### [EXERCISE DETAILS]
In the listing below, find the line that contains "gate_step (mkGate h x st PIdle" and the line that contains "gate_step (mkGate h x st (PSetting n cl (s". Quote both and every line between them, exactly, and nothing more.
### INPUT RECORDS ###
(* ===== verification/GrpcResolver.v ===== *)
(** The [yp://] name resolver of gRPC clients, [src/client/grpcresolver/resolver.go]: the
    target it parses, and the addresses it hands to the connection for every set of
    instances the watch delivers. *)

From Stdlib Require Import ZArith Lia Ascii.
From stdpp Require Import base gmap list strings.
From S2P Require Import Prelude GoStrings GoNet Model Store StoreSpec Protoconv SeedClient Cache Proxy.

#[local] Open Scope Z_scope.

(** [sdk.DefaultAgentAddress]. *)
Definition DefaultAgentAddress : string := "127.0.0.1:9900".

Record Address := mkAddress { addr_Addr : string; addr_weight : option Z }.

Definition Weight (a : Address) : Z := default 1 (addr_weight a).

(** [e.GetService().GetWeights().GetPassing()] through nil-safe getters. *)
Definition pb_passing (e : PbEntry) : Z :=
  match pbe_service e with
  | Some s => match pbs_weights s with Some w => pbw_passing w | None => 0 end
  | None => 0
  end.

Definition weightOf (e : PbEntry) : Z := if 0 <? pb_passing e then pb_passing e else 1.

(** The host an entry is dialed at: the service's address, or else its node's. *)
Definition pb_host (e : PbEntry) : string :=
  let host := match pbe_service e with Some s => pbs_address s | None => ""%string end in
  if bool_decide (host = ""%string) then match pbe_node e with Some n => pbn_address n | None => ""%string end else host.

Definition pb_port (e : PbEntry) : Z := match pbe_service e with Some s => pbs_port s | None => 0 end.

Fixpoint toAddresses (entries : list PbEntry) : list Address :=
  match entries with
  | [] => []
  | e :: rest =>
      if bool_decide (pb_host e = ""%string) then toAddresses rest
      else mkAddress (JoinHostPort (pb_host e) (FormatUint (pb_port e))) (Some (weightOf e)) :: toAddresses rest
  end.

(** [Build] up to dialing: the agent's address and the watched query ([None]: the target
    has no service name). *)
Definition Build (host path : string) : option (string * Query) :=
  let agentAddr := if bool_decide (host = ""%string) then DefaultAgentAddress else host in
  let service := TrimPrefix path "/" in
  if bool_decide (service = ""%string) then None
  else Some (agentAddr, mkQuery service "" [] true).

(** [run] on one delivered set: the addresses of the new state.  A closed channel
    delivers nothing. *)
Definition run_update (update : option (list PbEntry)) : option (list Address) := toAddresses <$> update.

(** ** Lemmas *)

Lemma elem_of_toAddresses a entries :
  a ∈ toAddresses entries ↔ ∃ e, e ∈ entries ∧ pb_host e ≠ ""%string ∧
    a = mkAddress (JoinHostPort (pb_host e) (FormatUint (pb_port e))) (Some (weightOf e)).
Proof.
  induction entries as [|e l IH]; cbn [toAddresses]; [split; [by intros ?%elem_of_nil|by intros (? & ?%elem_of_nil & _)]|].
  case_bool_decide as Hh; [rewrite IH|rewrite elem_of_cons, IH]; split.
  - intros (x & ? & ?). exists x. split; [by right|done].
  - intros (x & [->|?]%elem_of_cons & ? & ?); [done|eauto].
  - intros [->|(x & ? & ?)]; [exists e; split; [left|done]|exists x; split; [by right|done]].
  - intros (x & [->|?]%elem_of_cons & ? & ?); [by left|right; eauto].
Qed.

Lemma weightOf_pos e : 1 <= weightOf e.
Proof. unfold weightOf. destruct (Z.ltb_spec 0 (pb_passing e)); lia. Qed.

Lemma elem_of_snapshot `{MapRange} (set : gmap string PbEntry) e : e ∈ snapshot set ↔ ∃ k, set !! k = Some e.
Proof.
  unfold snapshot. rewrite list_elem_of_fmap. split.
  - intros ([k x] & -> & Hk%elem_of_range). eauto.
  - intros (k & Hk). exists (k, e). by rewrite elem_of_range.
Qed.

(** An instance with its own address is dialed there. *)
Lemma pb_host_own e : Svc_Address (Entry_Service e) ≠ ""%string →
  pb_host (EntryToProto e) = Svc_Address (Entry_Service e) ∧ pb_port (EntryToProto e) = Svc_Port (Entry_Service e).
Proof. intros Hne. unfold pb_host, pb_port. simpl. by rewrite bool_decide_eq_false_2. Qed.

(** After an answered turn the stream shows the answer. *)
Lemma stream_answered `{MapRange} turns idx entries :
  let s := foldl stream_turn (watch_start, sdk_start) turns in
  ws_first s.1 = true ∨ idx ≠ ws_lastIdx s.1 →
  let s' := stream_turn s (idx, Some entries) in
  shows (sdk_entries s'.2) (watch_set entries) ∧ sdk_out s'.2 = Some (snapshot (sdk_entries s'.2)).
Proof.
  intros s Hidx s'.
  assert (Hok : stream_ok s).
  { subst s. clear. induction turns as [|t l IH] using rev_ind; [done|]. rewrite foldl_app. by apply stream_turn_ok. }
  pose proof (stream_turn_ok _ (idx, Some entries) Hok) as Hok'. fold s' in Hok'.
  assert (Hs' : ws_first s'.1 = false ∧ ws_last s'.1 = watch_set entries).
  { subst s'. unfold stream_turn, watch_turn. cbn [fst snd].
    destruct (Z.eqb_spec idx (ws_lastIdx s.1)), (ws_first s.1); simpl; naive_solver. }
  destruct Hs' as [Hf Hl]. unfold stream_ok in Hok'. rewrite Hf, Hl in Hok'. naive_solver.
Qed.

(** ** Claims *)


(** The resolver is documented to update the addresses live.  The agent's stream compares
    only the service's address, port, generation and health, so when the address of a node
    changes under an unchanged registration, an instance that is dialed at its node's
    address keeps the old one. *)
Theorem resolver_misses_node_address :
  let svc := mkService "web" "web" "" 80 [] ∅ DefaultWeights 0 zeroTime 1 in
  let entry addr := mkEntry (mkNode "n1" "n1" addr "dc1" ∅ ∅) svc HealthPassing false 1 1 in
  let s := foldl (@stream_turn list_order) (watch_start, sdk_start) [(1, Some [entry "10.0.0.1"%string]); (2, Some [entry "10.0.0.2"%string])] in
  pb_host (EntryToProto (entry "10.0.0.2"%string)) = "10.0.0.2"%string ∧
  addr_Addr <$> default [] (run_update (sdk_out s.2)) = ["10.0.0.1:80"%string].
Proof. vm_compute. split; reflexivity. Qed.

(** A generated identity is a version-4 UUID: 36 bytes, dashed, with its version and
    variant digits. *)
Theorem newUUID_v4 (b id : string) :
  String.length b = 16%nat → newUUID (Some b) = Some id →
  String.length id = 36%nat ∧ String.get 14 id = Some "4"%char ∧
  (∃ d, 8 <= d < 12 ∧ String.get 19 id = Some (hex_char d)) ∧
  Forall (λ i, String.get i id = Some "-"%char) [8; 13; 18; 23]%nat.
Proof.
  intros Hb. do 16 (destruct b as [|? b]; [discriminate Hb|]). destruct b; [|discriminate Hb].
  unfold newUUID, slice. cbn [str_alter str_drop str_take Nat.sub hex_bytes]. intros [= <-].
  match goal with |- context [Z.lor (Z.land (byte_val ?x) 15) 64] => destruct (marked_digits (byte_val x) (byte_val_range x)) as (V1 & V2 & _) end.
  match goal with |- context [Z.lor (Z.land (byte_val ?x) 63) 128] => destruct (marked_digits (byte_val x) (byte_val_range x)) as (_ & _ & V3 & V4) end.
  rewrite !byte_val_byte, (Z.mod_small _ _ V2), (Z.mod_small _ _ V4), V1. split; [done|]. split; [done|]. split.
  - match type of V3 with 8 <= ?d < 12 => exists d end. split; [done|reflexivity].
  - by repeat constructor.
Qed.

(** What the reloader holds is the pair of [fs]. *)
Definition holds_pair {Cert} (keypair : string → string → option Cert) (fs : Files) (r : certReloader Cert) : Prop :=
  ∃ c k, fs !! cr_certFile r = Some c ∧ fs !! cr_keyFile r = Some k ∧
    cached r = keypair (file_data c) (file_data k) ∧ modCert r = file_mtime c ∧ modKey r = file_mtime k.

(** Files with the same modification time have the same content. *)
Definition identified (fs fs' : Files) : Prop :=
  ∀ path f g, fs !! path = Some f → fs' !! path = Some g → file_mtime f = file_mtime g → file_data f = file_data g.

Lemma reload_holds {Cert} (keypair : string → string → option Cert) fs r cert :
  LoadX509KeyPair keypair fs (cr_certFile r) (cr_keyFile r) = Some cert →
  (reload keypair fs fs r).1 = true ∧ holds_pair keypair fs (reload keypair fs fs r).2 ∧ cached (reload keypair fs fs r).2 = Some cert.
Proof.
  intros HL. unfold reload. rewrite HL. unfold LoadX509KeyPair in HL.
  destruct (fs !! cr_certFile r) as [c|] eqn:Hc; [|done]. destruct (fs !! cr_keyFile r) as [k|] eqn:Hk; [|done]. simpl in HL.
  split; [done|]. split; [|done]. exists c, k. simpl. rewrite Hc, Hk. done.
Qed.

(** Certificates are rotated without a restart: when the files do not change during a
    call and modification times tell their contents apart, a handshake answers the pair
    that is on disk if it is valid, and otherwise the last good one; a reloader is built
    only over a valid pair. *)
Theorem certificate_rotation {Cert} (keypair : string → string → option Cert) (certFile keyFile : string) (fs0 : Files) :
  (∀ r, newCertReloader keypair fs0 fs0 certFile keyFile = Some r → is_Some (cached r) ∧ holds_pair keypair fs0 r) ∧
  (LoadX509KeyPair keypair fs0 certFile keyFile = None → newCertReloader keypair fs0 fs0 certFile keyFile = None) ∧
  (∀ fs r, holds_pair keypair fs0 r → identified fs0 fs →
     let '(c, r') := current keypair fs fs fs r in
     match LoadX509KeyPair keypair fs (cr_certFile r) (cr_keyFile r) with
     | Some cert => c = Some cert ∧ holds_pair keypair fs r'
     | None => c = cached r ∧ r' = r
     end).
Proof.
  split; [|split].
  - intros r. unfold newCertReloader. set (r0 := mkReloader _ _ _ _ _).
    destruct (LoadX509KeyPair keypair fs0 (cr_certFile r0) (cr_keyFile r0)) as [cert|] eqn:HL.
    + destruct (reload_holds keypair fs0 r0 cert HL) as (H1 & H2 & H3). destruct (reload keypair fs0 fs0 r0) as [ok r']; simpl in *.
      subst ok. intros [= <-]. by rewrite H3.
    + unfold reload. by rewrite HL.
  - intros HL. unfold newCertReloader, reload. simpl. by rewrite HL.
  - intros fs r (c0 & k0 & Hc0 & Hk0 & Hca & Hmc & Hmk) Hid. unfold current.
    destruct (LoadX509KeyPair keypair fs (cr_certFile r) (cr_keyFile r)) as [cert|] eqn:HL.
    + destruct (cert_changed fs r) eqn:Hch.
      * destruct (reload_holds keypair fs r cert HL) as (_ & H2 & H3). by rewrite H3.
      * unfold LoadX509KeyPair in HL. unfold cert_changed in Hch.
        destruct (fs !! cr_certFile r) as [c|] eqn:Hc; [|done]. destruct (fs !! cr_keyFile r) as [k|] eqn:Hk; [|done]. simpl in HL.
        apply orb_false_iff in Hch as [E1%negb_false_iff%Z.eqb_eq E2%negb_false_iff%Z.eqb_eq].
        assert (D1 : file_data c0 = file_data c) by (eapply Hid; eauto; congruence).
        assert (D2 : file_data k0 = file_data k) by (eapply Hid; eauto; congruence).
        rewrite Hca, D1, D2. split; [done|]. exists c, k. rewrite Hca, D1, D2. done.
    + destruct (cert_changed fs r); [|done]. unfold reload. by rewrite HL.
Qed.
(* ===== verification/Readiness.v ===== *)
(** The readiness gate ([internal/observability/readiness.go]), the gRPC server
    component that opens and closes it ([internal/server/component.go]) and the
    agent's probe that drives it from the seeds ([ReadinessProbe] of
    [internal/seedclient/loops.go]).

    The health server is the one of the gRPC library: the class [HealthServer] states
    what its documentation says of setting and checking a status.  The three threads
    (the server's [Start], its [Stop] as the application calls it once the context has
    ended, and the probe) are interleaved status by status in [gate_step]; [g_last] is
    a ghost: the verdict of the last probe that ran entirely while the server was up. *)

From Stdlib Require Import ZArith Lia.
From stdpp Require Import base gmap list strings relations.
From S2P Require Import Prelude.
From S2P Require Import SeedClient.

Local Open Scope Z_scope.

(** ** The health server and the gate *)

Inductive ServingStatus := SERVING | NOT_SERVING.

#[export] Instance ServingStatus_eq_dec : EqDecision ServingStatus.
Proof. solve_decision. Defined.

Class HealthServer (H : Type) := {
  SetServingStatus : string → ServingStatus → H → H;
  health_Check : string → H → option ServingStatus;
  health_set_eq : ∀ s st h, health_Check s (SetServingStatus s st h) = Some st;
  health_set_ne : ∀ s s' st h, s ≠ s' → health_Check s' (SetServingStatus s st h) = health_Check s' h
}.

(** The statuses as a map: one such server. *)
#[export] Instance map_health : HealthServer (gmap string ServingStatus).
Proof.
  refine {| SetServingStatus s st h := <[s := st]> h; health_Check s h := h !! s |}.
  - intros. apply lookup_insert_eq.
  - intros. by apply lookup_insert_ne.
Defined.

Section Gate.
Context {H : Type} `{HealthServer H}.

(** [Readiness.set]. *)
Definition set_status (services : list string) (st : ServingStatus) (h : H) : H :=
  foldl (λ h s, SetServingStatus s st h) h services.

Definition status_of (ready : bool) : ServingStatus := if ready then SERVING else NOT_SERVING.

Definition SetReady (services : list string) (ready : bool) (h : H) : H := set_status services (status_of ready) h.

Definition NewReadiness (services : list string) (h : H) : H := set_status services NOT_SERVING h.

(** ** The server component *)

Record Component := mkComponent { co_addr : string; co_drainWindow : Z; co_startNotRdy : bool }.

Definition agentServiceName : string := "discovery.v1.AgentService".

(** The services [NewComponent] gates: the whole server and the agent service. *)
Definition gated : list string := [""%string; agentServiceName].

(** [NewReadinessProbe] clamps the number of seeds. *)
Definition probe_minSeeds (minSeeds : Z) : Z := if minSeeds <? 1 then 1 else minSeeds.

(** [Start]: before [net.Listen]; setting the statuses; serving; returned. *)
Inductive StartPC := StNew | StSetting (rest : list string) | StServing | StReturned.

(** The probe: waiting; the answer of [Reachable] not yet looked at; setting. *)
Inductive ProbePC := PIdle | PAsked (reachable : Z) | PSetting (reachable : Z) (clean : bool) (rest : list string) | PReturned.

(** [Stop]: not called; setting; the drain window; the graceful stop; the server
    stopped, by force or not. *)
Inductive StopPC := SNot | SSetting (rest : list string) | SDrain | SGraceful | SStopped (forced : bool).

Record Gate := mkGate {
  g_health : H; g_cancelled : bool; g_start : StartPC; g_probe : ProbePC; g_stop : StopPC; g_last : option bool
}.

Definition NewComponent (h : H) : Gate := mkGate (NewReadiness gated h) false StNew PIdle SNot None.

Definition start_done (s : StartPC) : bool := match s with StServing | StReturned => true | _ => false end.

Context (c : Component) (minSeeds : Z).

Definition enough (n : Z) : bool := probe_minSeeds minSeeds <=? n.

Inductive gate_step : Gate → Gate → Prop :=
  (** The context of the components ends. *)
  | gs_cancel h st pr sp l : gate_step (mkGate h false st pr sp l) (mkGate h true st pr sp l)
  (** [Start]. *)
  | gs_listen h x pr sp l :
      gate_step (mkGate h x StNew pr sp l) (mkGate h x (if co_startNotRdy c then StServing else StSetting gated) pr sp l)
  | gs_listen_error h x pr sp l : gate_step (mkGate h x StNew pr sp l) (mkGate h x StReturned pr sp l)
  | gs_start_set h x s rest pr sp l :
      gate_step (mkGate h x (StSetting (s :: rest)) pr sp l) (mkGate (SetServingStatus s SERVING h) x (StSetting rest) pr sp l)
  | gs_start_serve h x pr sp l : gate_step (mkGate h x (StSetting []) pr sp l) (mkGate h x StServing pr sp None)
  | gs_start_returns h x pr sp l : gate_step (mkGate h x StServing pr sp l) (mkGate h x StReturned pr sp l)
  (** The probe. *)
  | gs_probe h x st sp l serving :
      gate_step (mkGate h x st PIdle sp l) (mkGate h x st (PAsked (Reachable serving)) sp l)
  | gs_probe_check h x st n sp l :
      gate_step (mkGate h x st (PAsked n) sp l) (mkGate h x st (if x then PIdle else PSetting n (start_done st) gated) sp l)
  | gs_probe_set h x st n cl s rest sp l :
      gate_step (mkGate h x st (PSetting n cl (s :: rest)) sp l)
        (mkGate (SetServingStatus s (status_of (enough n)) h) x st (PSetting n cl rest) sp l)
  | gs_probe_done h x st n cl sp l :
      gate_step (mkGate h x st (PSetting n cl []) sp l) (mkGate h x st PIdle sp (if cl then Some (enough n) else None))
  | gs_probe_returns h st sp l : gate_step (mkGate h true st PIdle sp l) (mkGate h true st PReturned sp l)
  (** [Stop]. *)
  | gs_stop h st pr l : gate_step (mkGate h true st pr SNot l) (mkGate h true st pr (SSetting gated) l)
  | gs_stop_set h x st pr s rest l :
      gate_step (mkGate h x st pr (SSetting (s :: rest)) l) (mkGate (SetServingStatus s NOT_SERVING h) x st pr (SSetting rest) l)
  | gs_stop_drain h x st pr l :
      gate_step (mkGate h x st pr (SSetting []) l)
        (mkGate h x st pr (if 0 <? co_drainWindow c then SDrain else SGraceful) l)
  | gs_drained h x st pr l : gate_step (mkGate h x st pr SDrain l) (mkGate h x st pr SGraceful l)
  | gs_drain_deadline h x st pr l : gate_step (mkGate h x st pr SDrain l) (mkGate h x st pr (SStopped true) l)
  | gs_graceful h x st pr l : gate_step (mkGate h x st pr SGraceful l) (mkGate h x st pr (SStopped false) l)
  | gs_graceful_deadline h x st pr l : gate_step (mkGate h x st pr SGraceful l) (mkGate h x st pr (SStopped true) l).

(** The gate has [st] for all of the services. *)
Definition gate_is (services : list string) (st : ServingStatus) (h : H) : Prop :=
  ∀ s, s ∈ services → health_Check s h = Some st.

(** A thread that sets [st] on the services one by one has done a prefix. *)
Definition set_so_far (rest : list string) (st : ServingStatus) (h : H) : Prop :=
  ∃ pre, gated = pre ++ rest ∧ gate_is pre st h.

(** ** Lemmas *)

Lemma gated_NoDup : NoDup gated.
Proof. apply (bool_decide_unpack _). vm_compute. exact I. Qed.

Lemma set_so_far_start st h : set_so_far gated st h.
Proof. exists []. split; [done|]. intros s Hs. by apply elem_of_nil in Hs. Qed.

Lemma set_so_far_end st h : set_so_far [] st h → gate_is gated st h.
Proof. intros (pre & E & Hg). by rewrite E, app_nil_r. Qed.

Lemma set_so_far_step s rest st h : set_so_far (s :: rest) st h → set_so_far rest st (SetServingStatus s st h).
Proof.
  intros (pre & E & Hg). exists (pre ++ [s]). split; [by rewrite <-app_assoc|].
  intros x [Hx|Hx]%elem_of_app; [|apply list_elem_of_singleton in Hx as ->; apply health_set_eq].
  rewrite health_set_ne; [by apply Hg|]. intros ->.
  pose proof gated_NoDup as Hnd. rewrite E in Hnd. apply NoDup_app in Hnd as (_ & Hd & _).
  apply (Hd x Hx). apply elem_of_cons. by left.
Qed.

Lemma gate_is_new h : gate_is gated NOT_SERVING (NewReadiness gated h).
Proof.
  apply set_so_far_end. unfold NewReadiness, set_status.
  assert (Hf : ∀ rest h, set_so_far rest NOT_SERVING h → set_so_far [] NOT_SERVING (foldl (λ h s, SetServingStatus s NOT_SERVING h) h rest)).
  { induction rest as [|s rest IH]; intros h' Hh; [done|]. simpl. by apply IH, set_so_far_step. }
  apply Hf, set_so_far_start.
Qed.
###
### [EXERCISE OUTPUT]
      gate_step (mkGate h x st PIdle sp l) (mkGate h x st (PAsked (Reachable serving)) sp l)
  | gs_probe_check h x st n sp l :
      gate_step (mkGate h x st (PAsked n) sp l) (mkGate h x st (if x then PIdle else PSetting n (start_done st) gated) sp l)
  | gs_probe_set h x st n cl s rest sp l :
      gate_step (mkGate h x st (PSetting n cl (s :: rest)) sp l)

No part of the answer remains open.